**What the task requires**
Begin at the line containing "Lemma digits_range s" in the entries below and end at the line containing "rewrite <-(Forall2_length _"; transcribe that range exactly and nothing outside it.

**Raw data**

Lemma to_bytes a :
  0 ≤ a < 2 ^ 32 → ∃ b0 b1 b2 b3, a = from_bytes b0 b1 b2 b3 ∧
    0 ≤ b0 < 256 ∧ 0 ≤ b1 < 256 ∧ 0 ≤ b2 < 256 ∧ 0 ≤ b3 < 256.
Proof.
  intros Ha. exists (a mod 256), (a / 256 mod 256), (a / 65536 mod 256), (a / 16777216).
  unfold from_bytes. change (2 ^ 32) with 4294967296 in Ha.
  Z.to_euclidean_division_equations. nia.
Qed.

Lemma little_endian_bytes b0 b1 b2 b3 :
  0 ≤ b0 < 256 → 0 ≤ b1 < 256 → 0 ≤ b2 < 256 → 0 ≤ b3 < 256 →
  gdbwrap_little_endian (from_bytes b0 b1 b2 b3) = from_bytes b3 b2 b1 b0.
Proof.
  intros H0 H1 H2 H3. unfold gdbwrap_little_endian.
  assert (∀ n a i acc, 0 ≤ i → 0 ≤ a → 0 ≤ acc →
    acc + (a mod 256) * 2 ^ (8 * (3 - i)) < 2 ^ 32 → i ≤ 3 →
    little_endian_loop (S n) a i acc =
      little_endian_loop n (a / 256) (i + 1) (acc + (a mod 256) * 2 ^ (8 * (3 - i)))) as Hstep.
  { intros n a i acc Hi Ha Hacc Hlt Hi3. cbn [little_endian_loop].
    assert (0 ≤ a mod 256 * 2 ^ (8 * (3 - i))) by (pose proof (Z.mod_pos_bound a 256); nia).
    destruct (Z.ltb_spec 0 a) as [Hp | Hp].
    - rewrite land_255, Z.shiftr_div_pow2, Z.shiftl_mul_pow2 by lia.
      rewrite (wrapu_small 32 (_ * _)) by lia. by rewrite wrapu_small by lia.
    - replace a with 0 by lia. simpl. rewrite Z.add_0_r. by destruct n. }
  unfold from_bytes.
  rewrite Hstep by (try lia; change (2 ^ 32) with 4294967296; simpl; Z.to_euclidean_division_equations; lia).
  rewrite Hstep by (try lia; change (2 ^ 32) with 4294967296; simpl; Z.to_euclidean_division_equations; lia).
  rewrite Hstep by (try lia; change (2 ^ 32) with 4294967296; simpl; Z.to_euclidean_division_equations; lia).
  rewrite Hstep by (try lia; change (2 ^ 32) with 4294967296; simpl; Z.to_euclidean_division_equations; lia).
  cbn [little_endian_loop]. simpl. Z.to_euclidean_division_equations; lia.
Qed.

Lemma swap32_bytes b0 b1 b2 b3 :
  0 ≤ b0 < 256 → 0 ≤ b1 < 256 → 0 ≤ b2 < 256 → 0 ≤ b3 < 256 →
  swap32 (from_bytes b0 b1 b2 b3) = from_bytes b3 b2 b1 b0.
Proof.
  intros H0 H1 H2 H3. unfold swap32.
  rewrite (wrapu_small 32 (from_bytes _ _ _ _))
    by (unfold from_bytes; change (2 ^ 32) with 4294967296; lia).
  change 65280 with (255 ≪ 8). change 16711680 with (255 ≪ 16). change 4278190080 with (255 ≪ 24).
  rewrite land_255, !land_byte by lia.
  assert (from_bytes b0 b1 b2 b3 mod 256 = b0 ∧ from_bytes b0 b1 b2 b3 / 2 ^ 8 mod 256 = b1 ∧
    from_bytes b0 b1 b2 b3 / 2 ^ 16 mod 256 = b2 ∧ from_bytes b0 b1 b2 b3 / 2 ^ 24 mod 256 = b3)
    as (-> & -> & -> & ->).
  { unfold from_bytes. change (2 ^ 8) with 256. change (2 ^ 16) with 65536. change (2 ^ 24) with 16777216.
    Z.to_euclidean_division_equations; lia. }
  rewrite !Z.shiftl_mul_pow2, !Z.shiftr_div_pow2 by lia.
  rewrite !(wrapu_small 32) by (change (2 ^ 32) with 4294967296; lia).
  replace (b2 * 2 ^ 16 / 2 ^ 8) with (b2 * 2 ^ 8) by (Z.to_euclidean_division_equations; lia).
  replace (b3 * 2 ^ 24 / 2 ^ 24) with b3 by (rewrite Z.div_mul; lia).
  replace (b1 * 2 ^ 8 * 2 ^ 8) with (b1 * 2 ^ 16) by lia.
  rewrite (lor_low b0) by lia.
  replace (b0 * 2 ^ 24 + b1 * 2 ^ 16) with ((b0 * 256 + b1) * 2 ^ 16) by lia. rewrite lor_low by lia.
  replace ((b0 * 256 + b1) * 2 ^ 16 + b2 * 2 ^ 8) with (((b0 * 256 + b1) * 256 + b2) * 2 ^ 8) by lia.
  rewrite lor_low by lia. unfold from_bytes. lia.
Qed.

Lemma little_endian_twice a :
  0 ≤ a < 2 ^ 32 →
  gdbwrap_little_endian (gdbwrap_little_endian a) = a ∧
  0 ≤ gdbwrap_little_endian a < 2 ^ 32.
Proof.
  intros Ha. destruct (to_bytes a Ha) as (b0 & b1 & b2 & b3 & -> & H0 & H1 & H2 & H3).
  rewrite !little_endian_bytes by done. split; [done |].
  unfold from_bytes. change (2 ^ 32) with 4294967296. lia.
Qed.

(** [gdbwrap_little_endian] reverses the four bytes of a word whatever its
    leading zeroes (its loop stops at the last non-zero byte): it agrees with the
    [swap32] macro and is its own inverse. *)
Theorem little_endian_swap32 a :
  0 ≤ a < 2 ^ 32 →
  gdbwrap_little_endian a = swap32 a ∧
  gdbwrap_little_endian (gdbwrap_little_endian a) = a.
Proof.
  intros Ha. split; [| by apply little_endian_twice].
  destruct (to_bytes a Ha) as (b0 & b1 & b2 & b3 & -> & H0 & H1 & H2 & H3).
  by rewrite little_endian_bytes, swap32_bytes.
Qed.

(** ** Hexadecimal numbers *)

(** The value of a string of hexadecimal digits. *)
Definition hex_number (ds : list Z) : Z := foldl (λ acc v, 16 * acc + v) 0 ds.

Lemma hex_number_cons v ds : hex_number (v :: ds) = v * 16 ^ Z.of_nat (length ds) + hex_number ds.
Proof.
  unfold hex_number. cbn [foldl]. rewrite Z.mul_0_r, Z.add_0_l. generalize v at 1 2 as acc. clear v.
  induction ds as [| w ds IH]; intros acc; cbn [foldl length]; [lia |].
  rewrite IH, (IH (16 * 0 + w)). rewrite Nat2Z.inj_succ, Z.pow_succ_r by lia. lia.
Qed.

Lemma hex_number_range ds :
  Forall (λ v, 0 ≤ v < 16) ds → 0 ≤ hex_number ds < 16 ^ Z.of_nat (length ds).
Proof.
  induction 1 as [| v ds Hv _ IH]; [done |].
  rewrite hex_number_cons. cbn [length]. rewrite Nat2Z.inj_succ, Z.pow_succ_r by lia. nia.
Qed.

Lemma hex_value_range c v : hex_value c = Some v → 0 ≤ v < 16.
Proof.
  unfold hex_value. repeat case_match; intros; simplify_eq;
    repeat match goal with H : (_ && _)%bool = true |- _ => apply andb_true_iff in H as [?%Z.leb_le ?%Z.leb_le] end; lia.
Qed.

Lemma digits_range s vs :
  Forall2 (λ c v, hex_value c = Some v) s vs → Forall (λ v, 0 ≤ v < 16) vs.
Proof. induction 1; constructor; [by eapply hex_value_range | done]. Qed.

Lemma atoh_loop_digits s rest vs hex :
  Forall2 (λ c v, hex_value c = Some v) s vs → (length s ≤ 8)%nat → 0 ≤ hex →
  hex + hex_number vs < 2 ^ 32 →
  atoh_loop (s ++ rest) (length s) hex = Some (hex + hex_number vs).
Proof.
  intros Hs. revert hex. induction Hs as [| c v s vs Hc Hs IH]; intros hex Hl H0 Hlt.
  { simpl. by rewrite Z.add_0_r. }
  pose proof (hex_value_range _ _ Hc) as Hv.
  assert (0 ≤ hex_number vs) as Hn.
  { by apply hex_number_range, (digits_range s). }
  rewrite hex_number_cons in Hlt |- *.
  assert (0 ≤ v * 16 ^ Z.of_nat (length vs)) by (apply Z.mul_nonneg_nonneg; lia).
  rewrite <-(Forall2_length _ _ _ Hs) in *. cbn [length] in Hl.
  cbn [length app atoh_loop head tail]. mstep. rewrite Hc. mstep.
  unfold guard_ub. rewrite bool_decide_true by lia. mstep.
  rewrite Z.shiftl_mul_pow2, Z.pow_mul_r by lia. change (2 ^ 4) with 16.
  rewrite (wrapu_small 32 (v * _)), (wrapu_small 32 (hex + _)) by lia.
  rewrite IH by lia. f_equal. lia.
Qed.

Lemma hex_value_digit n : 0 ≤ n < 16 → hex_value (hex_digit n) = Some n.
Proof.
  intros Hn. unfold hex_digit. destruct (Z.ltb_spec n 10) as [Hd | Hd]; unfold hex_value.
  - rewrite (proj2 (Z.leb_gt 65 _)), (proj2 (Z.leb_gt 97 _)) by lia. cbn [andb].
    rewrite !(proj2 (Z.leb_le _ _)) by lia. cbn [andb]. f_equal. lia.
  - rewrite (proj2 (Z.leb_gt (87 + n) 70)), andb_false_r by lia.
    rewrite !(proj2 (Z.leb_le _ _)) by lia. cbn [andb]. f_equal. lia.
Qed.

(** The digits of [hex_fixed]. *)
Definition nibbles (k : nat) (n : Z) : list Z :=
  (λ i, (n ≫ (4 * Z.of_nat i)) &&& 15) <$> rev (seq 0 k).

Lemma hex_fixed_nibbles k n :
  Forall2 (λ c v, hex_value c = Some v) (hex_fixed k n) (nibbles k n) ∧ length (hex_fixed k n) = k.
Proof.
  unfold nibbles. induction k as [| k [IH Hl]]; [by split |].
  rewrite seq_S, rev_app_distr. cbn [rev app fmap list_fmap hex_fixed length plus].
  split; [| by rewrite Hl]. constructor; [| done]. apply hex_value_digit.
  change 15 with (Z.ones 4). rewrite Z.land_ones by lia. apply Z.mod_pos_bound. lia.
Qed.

--

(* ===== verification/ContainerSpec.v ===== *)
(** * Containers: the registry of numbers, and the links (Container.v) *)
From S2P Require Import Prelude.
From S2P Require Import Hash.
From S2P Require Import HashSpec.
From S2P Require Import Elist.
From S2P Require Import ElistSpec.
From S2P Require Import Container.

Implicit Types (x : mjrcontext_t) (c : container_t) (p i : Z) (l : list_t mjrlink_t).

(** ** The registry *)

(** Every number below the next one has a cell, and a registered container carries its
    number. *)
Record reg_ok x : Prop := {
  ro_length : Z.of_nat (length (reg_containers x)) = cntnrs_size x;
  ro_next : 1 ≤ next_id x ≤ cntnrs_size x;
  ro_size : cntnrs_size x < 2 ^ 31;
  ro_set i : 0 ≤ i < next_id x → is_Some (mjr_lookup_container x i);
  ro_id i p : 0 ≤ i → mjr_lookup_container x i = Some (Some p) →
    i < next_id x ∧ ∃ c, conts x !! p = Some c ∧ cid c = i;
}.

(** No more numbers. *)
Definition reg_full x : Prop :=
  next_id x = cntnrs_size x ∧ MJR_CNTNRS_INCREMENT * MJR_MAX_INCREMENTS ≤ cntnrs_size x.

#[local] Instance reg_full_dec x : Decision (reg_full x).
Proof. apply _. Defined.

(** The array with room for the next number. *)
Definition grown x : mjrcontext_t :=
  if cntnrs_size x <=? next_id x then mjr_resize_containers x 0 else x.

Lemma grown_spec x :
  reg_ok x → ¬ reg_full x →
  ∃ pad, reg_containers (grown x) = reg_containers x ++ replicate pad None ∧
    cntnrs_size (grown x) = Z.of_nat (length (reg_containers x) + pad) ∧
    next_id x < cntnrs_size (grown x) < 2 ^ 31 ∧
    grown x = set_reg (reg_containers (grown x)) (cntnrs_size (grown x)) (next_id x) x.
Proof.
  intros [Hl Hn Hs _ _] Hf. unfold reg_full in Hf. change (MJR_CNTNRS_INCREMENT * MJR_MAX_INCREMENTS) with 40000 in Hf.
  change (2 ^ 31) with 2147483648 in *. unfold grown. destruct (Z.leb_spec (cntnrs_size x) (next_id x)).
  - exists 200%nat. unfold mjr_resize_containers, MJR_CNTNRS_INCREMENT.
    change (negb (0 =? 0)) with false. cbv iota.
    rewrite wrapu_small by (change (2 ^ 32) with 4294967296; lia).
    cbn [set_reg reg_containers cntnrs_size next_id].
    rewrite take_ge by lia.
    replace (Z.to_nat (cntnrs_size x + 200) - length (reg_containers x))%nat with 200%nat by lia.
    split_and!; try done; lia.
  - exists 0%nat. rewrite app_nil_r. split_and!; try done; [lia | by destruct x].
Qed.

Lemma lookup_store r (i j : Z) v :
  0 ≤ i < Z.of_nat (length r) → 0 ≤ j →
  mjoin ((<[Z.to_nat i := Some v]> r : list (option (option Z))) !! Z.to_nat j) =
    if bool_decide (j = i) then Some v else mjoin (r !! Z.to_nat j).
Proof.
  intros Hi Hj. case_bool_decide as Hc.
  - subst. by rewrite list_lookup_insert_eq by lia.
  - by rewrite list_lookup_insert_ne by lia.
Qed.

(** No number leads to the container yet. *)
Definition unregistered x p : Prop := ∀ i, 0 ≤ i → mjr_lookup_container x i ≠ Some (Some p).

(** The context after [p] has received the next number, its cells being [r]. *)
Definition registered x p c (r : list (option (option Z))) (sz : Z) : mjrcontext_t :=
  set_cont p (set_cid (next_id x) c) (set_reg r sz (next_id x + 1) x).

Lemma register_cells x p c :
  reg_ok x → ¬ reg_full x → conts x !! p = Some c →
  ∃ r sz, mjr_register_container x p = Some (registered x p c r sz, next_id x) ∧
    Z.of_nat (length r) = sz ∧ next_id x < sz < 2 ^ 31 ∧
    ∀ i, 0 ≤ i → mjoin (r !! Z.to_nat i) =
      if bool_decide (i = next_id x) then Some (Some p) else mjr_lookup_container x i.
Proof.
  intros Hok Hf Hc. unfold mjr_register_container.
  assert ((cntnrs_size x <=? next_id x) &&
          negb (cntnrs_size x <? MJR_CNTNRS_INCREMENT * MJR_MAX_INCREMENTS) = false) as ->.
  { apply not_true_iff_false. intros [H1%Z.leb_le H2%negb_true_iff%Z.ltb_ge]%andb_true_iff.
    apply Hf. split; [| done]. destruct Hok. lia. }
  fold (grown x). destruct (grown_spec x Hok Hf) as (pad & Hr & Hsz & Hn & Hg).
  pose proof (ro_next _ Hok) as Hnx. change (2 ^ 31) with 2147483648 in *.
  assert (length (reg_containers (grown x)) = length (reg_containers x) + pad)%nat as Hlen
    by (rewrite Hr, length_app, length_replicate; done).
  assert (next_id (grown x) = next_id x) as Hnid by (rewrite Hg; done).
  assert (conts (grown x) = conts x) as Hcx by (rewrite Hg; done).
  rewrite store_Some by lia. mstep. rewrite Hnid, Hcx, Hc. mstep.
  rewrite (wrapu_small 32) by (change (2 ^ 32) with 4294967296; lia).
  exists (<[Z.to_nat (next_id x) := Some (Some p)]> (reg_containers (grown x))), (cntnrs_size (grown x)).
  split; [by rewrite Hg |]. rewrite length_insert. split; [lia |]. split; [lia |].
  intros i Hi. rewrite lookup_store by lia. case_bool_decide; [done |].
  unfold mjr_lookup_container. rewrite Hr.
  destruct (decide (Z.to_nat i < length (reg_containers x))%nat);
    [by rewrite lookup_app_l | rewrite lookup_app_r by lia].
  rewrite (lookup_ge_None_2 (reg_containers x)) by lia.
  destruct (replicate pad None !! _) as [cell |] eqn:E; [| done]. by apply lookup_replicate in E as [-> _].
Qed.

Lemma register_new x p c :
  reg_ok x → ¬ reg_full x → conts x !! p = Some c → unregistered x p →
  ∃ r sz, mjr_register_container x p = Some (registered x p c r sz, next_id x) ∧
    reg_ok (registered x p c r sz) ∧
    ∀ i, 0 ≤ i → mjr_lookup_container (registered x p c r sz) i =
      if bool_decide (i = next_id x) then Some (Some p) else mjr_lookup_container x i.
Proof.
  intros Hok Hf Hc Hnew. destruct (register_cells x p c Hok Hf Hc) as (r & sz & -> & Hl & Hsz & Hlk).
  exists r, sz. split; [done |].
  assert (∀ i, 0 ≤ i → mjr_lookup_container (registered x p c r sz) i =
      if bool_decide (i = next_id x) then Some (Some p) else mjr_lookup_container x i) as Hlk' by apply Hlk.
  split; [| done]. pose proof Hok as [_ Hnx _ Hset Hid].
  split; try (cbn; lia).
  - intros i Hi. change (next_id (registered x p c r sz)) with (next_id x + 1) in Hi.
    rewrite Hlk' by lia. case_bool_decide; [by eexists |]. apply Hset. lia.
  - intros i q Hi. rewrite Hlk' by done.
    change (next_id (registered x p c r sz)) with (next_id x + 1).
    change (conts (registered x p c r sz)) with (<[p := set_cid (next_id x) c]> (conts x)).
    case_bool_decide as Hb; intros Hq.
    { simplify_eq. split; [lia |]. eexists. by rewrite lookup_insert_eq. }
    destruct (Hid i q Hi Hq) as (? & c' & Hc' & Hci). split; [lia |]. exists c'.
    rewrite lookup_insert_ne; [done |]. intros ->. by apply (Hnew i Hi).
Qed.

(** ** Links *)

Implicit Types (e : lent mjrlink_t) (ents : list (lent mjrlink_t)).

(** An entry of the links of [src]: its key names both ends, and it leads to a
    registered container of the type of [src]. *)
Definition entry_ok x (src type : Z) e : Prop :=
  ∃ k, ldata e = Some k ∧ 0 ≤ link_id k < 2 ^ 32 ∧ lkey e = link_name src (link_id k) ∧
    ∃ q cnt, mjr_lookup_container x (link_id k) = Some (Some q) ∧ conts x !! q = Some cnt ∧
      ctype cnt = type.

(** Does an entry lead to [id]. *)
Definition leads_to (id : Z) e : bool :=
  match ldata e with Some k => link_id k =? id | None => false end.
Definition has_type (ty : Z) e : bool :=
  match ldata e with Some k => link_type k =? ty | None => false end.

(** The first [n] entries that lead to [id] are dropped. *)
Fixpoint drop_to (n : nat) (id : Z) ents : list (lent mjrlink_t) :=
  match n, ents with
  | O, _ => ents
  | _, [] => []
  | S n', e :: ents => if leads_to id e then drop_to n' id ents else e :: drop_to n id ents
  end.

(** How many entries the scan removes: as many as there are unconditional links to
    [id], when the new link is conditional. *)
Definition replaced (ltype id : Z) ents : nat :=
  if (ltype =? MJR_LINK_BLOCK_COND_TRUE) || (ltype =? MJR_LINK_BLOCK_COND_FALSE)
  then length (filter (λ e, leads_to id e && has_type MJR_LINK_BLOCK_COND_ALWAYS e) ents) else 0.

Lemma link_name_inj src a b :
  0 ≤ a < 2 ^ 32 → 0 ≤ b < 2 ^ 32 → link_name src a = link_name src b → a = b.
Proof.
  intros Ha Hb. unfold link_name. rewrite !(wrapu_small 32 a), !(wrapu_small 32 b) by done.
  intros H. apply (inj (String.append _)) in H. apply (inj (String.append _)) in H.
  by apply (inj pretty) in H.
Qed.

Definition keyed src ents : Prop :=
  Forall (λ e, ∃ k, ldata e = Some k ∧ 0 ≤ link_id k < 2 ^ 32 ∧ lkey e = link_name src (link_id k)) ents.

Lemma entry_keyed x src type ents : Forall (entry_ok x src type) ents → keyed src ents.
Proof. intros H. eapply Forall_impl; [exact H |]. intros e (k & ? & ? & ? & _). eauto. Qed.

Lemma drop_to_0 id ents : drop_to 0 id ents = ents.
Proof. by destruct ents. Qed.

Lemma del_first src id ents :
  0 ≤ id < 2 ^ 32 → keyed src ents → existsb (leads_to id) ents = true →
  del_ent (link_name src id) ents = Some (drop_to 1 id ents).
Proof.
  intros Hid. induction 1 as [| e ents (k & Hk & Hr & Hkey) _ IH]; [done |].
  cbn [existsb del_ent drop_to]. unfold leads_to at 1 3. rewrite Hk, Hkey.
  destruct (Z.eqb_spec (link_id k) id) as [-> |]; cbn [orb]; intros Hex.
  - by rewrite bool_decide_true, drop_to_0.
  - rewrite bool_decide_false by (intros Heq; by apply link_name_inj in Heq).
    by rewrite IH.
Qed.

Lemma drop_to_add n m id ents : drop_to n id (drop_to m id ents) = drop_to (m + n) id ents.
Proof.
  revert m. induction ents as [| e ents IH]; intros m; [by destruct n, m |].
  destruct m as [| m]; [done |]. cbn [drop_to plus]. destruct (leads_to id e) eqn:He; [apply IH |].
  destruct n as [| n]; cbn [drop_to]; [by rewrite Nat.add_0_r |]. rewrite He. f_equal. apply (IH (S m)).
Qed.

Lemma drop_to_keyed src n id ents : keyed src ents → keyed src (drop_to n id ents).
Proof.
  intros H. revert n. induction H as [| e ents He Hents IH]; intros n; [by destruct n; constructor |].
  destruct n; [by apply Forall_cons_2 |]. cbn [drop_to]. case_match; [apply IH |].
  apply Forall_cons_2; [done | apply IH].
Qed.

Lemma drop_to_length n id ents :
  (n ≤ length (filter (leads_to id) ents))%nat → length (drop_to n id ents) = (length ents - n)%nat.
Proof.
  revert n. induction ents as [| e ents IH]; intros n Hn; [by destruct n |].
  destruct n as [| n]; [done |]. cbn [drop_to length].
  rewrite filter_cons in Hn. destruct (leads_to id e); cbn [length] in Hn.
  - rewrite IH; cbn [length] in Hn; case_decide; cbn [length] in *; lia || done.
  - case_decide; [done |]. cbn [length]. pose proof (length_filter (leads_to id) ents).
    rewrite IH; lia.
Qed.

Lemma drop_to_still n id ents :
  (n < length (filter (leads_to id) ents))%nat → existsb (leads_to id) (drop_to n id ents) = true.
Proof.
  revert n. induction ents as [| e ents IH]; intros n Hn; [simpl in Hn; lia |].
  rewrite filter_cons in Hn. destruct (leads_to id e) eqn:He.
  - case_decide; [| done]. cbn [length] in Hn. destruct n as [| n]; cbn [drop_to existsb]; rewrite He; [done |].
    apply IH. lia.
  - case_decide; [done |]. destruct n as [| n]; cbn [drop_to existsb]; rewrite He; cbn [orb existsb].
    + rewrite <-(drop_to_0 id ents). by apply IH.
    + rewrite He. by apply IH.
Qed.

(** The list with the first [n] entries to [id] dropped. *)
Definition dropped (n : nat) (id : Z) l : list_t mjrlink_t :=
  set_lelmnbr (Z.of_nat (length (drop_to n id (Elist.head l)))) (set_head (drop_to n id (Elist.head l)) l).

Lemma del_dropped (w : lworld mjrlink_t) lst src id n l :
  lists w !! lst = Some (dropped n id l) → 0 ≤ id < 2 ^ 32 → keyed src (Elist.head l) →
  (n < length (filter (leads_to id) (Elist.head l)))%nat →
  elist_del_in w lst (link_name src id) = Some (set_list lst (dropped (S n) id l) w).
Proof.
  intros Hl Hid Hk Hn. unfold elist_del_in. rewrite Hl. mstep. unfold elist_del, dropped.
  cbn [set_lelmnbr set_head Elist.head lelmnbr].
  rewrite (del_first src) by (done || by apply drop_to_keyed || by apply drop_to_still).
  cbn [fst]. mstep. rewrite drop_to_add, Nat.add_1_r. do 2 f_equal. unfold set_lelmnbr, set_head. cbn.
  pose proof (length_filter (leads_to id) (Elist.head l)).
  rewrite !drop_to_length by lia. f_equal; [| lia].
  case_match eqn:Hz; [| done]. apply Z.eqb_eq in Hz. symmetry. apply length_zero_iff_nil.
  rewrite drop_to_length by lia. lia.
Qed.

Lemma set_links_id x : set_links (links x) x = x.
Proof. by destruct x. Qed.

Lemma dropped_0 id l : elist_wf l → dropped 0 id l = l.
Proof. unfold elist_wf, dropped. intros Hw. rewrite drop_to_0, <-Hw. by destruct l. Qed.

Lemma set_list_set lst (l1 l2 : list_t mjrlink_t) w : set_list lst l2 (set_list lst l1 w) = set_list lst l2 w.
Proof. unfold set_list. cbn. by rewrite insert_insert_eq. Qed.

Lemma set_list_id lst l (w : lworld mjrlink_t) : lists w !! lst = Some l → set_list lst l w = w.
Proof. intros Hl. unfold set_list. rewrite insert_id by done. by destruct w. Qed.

--

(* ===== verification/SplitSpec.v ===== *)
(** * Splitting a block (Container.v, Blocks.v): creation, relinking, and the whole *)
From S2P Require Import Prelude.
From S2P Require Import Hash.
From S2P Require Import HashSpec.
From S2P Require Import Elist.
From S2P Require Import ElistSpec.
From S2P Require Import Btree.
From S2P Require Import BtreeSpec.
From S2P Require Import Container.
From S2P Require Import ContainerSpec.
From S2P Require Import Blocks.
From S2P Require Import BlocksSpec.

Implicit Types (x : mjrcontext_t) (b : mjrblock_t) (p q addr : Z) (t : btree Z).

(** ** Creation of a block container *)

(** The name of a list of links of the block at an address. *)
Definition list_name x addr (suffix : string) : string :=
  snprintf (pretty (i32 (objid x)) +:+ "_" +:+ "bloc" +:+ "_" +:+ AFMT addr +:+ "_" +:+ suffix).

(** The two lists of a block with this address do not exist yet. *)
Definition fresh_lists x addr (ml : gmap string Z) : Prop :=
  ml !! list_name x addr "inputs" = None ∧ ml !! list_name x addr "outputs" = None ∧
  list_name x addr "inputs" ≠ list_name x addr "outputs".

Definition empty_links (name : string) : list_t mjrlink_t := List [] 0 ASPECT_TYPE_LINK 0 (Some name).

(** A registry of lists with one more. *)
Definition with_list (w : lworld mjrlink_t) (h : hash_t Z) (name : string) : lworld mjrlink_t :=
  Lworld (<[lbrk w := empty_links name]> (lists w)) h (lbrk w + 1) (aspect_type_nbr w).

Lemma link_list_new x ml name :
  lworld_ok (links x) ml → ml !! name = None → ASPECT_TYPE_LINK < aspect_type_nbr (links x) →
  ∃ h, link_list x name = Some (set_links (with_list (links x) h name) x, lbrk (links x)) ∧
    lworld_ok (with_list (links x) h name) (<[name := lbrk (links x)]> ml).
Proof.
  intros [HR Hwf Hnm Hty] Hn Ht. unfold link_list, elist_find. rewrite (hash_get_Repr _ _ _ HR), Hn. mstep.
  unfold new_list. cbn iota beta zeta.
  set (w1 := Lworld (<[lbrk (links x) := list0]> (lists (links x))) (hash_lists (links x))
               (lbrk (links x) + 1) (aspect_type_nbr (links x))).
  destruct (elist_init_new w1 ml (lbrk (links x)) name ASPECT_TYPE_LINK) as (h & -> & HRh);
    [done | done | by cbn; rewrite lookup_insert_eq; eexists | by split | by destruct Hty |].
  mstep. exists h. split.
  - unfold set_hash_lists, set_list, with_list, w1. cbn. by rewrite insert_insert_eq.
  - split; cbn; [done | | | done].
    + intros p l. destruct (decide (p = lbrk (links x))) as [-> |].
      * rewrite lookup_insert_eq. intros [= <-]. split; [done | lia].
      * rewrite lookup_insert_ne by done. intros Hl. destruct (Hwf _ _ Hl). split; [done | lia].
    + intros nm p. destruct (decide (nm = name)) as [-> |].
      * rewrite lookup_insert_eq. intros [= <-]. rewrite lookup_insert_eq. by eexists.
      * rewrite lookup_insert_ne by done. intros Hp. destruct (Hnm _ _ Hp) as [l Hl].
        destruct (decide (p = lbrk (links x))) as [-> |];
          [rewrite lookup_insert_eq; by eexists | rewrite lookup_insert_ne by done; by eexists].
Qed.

**Task result**
Lemma digits_range s vs :
  Forall2 (λ c v, hex_value c = Some v) s vs → Forall (λ v, 0 ≤ v < 16) vs.
Proof. induction 1; constructor; [by eapply hex_value_range | done]. Qed.

Lemma atoh_loop_digits s rest vs hex :
  Forall2 (λ c v, hex_value c = Some v) s vs → (length s ≤ 8)%nat → 0 ≤ hex →
  hex + hex_number vs < 2 ^ 32 →
  atoh_loop (s ++ rest) (length s) hex = Some (hex + hex_number vs).
Proof.
  intros Hs. revert hex. induction Hs as [| c v s vs Hc Hs IH]; intros hex Hl H0 Hlt.
  { simpl. by rewrite Z.add_0_r. }
  pose proof (hex_value_range _ _ Hc) as Hv.
  assert (0 ≤ hex_number vs) as Hn.
  { by apply hex_number_range, (digits_range s). }
  rewrite hex_number_cons in Hlt |- *.
  assert (0 ≤ v * 16 ^ Z.of_nat (length vs)) by (apply Z.mul_nonneg_nonneg; lia).
  rewrite <-(Forall2_length _ _ _ Hs) in *. cbn [length] in Hl.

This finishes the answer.